** What to do **
Each line of the data has to be written out again exactly as shown.
┌─ Working data
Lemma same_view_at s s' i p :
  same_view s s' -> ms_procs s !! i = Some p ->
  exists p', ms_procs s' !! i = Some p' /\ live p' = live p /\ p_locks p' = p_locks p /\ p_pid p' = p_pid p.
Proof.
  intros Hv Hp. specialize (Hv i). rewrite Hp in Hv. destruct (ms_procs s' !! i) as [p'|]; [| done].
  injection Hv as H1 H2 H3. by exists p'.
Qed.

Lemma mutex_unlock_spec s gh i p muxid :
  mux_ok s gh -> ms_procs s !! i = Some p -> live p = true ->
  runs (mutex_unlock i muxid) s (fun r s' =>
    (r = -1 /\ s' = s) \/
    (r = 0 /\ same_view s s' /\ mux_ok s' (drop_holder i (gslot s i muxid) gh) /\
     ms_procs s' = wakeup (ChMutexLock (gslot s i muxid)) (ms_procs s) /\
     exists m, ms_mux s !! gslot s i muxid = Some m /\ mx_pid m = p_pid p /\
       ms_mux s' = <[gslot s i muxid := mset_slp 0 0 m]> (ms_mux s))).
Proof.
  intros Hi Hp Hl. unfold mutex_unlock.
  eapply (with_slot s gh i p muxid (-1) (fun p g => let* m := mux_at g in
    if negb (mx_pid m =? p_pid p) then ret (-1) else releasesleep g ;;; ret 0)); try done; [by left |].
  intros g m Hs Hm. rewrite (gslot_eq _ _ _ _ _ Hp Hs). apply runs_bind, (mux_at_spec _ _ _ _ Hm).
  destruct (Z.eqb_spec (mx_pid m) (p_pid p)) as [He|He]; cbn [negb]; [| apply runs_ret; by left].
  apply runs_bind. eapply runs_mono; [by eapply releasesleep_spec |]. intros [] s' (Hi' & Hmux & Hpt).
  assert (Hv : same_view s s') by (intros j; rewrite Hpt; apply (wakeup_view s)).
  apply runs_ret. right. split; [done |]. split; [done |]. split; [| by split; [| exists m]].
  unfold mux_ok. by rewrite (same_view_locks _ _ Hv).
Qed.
└─
** Exercise response **
Lemma same_view_at s s' i p :
  same_view s s' -> ms_procs s !! i = Some p ->
  exists p', ms_procs s' !! i = Some p' /\ live p' = live p /\ p_locks p' = p_locks p /\ p_pid p' = p_pid p.
Proof.
  intros Hv Hp. specialize (Hv i). rewrite Hp in Hv. destruct (ms_procs s' !! i) as [p'|]; [| done].
  injection Hv as H1 H2 H3. by exists p'.
Qed.

Lemma mutex_unlock_spec s gh i p muxid :
  mux_ok s gh -> ms_procs s !! i = Some p -> live p = true ->
  runs (mutex_unlock i muxid) s (fun r s' =>
    (r = -1 /\ s' = s) \/
    (r = 0 /\ same_view s s' /\ mux_ok s' (drop_holder i (gslot s i muxid) gh) /\
     ms_procs s' = wakeup (ChMutexLock (gslot s i muxid)) (ms_procs s) /\
     exists m, ms_mux s !! gslot s i muxid = Some m /\ mx_pid m = p_pid p /\
       ms_mux s' = <[gslot s i muxid := mset_slp 0 0 m]> (ms_mux s))).
Proof.
  intros Hi Hp Hl. unfold mutex_unlock.
  eapply (with_slot s gh i p muxid (-1) (fun p g => let* m := mux_at g in
    if negb (mx_pid m =? p_pid p) then ret (-1) else releasesleep g ;;; ret 0)); try done; [by left |].
  intros g m Hs Hm. rewrite (gslot_eq _ _ _ _ _ Hp Hs). apply runs_bind, (mux_at_spec _ _ _ _ Hm).
  destruct (Z.eqb_spec (mx_pid m) (p_pid p)) as [He|He]; cbn [negb]; [| apply runs_ret; by left].
  apply runs_bind. eapply runs_mono; [by eapply releasesleep_spec |]. intros [] s' (Hi' & Hmux & Hpt).
  assert (Hv : same_view s s') by (intros j; rewrite Hpt; apply (wakeup_view s)).
  apply runs_ret. right. split; [done |]. split; [done |]. split; [| by split; [| exists m]].
  unfold mux_ok. by rewrite (same_view_locks _ _ Hv).
Qed.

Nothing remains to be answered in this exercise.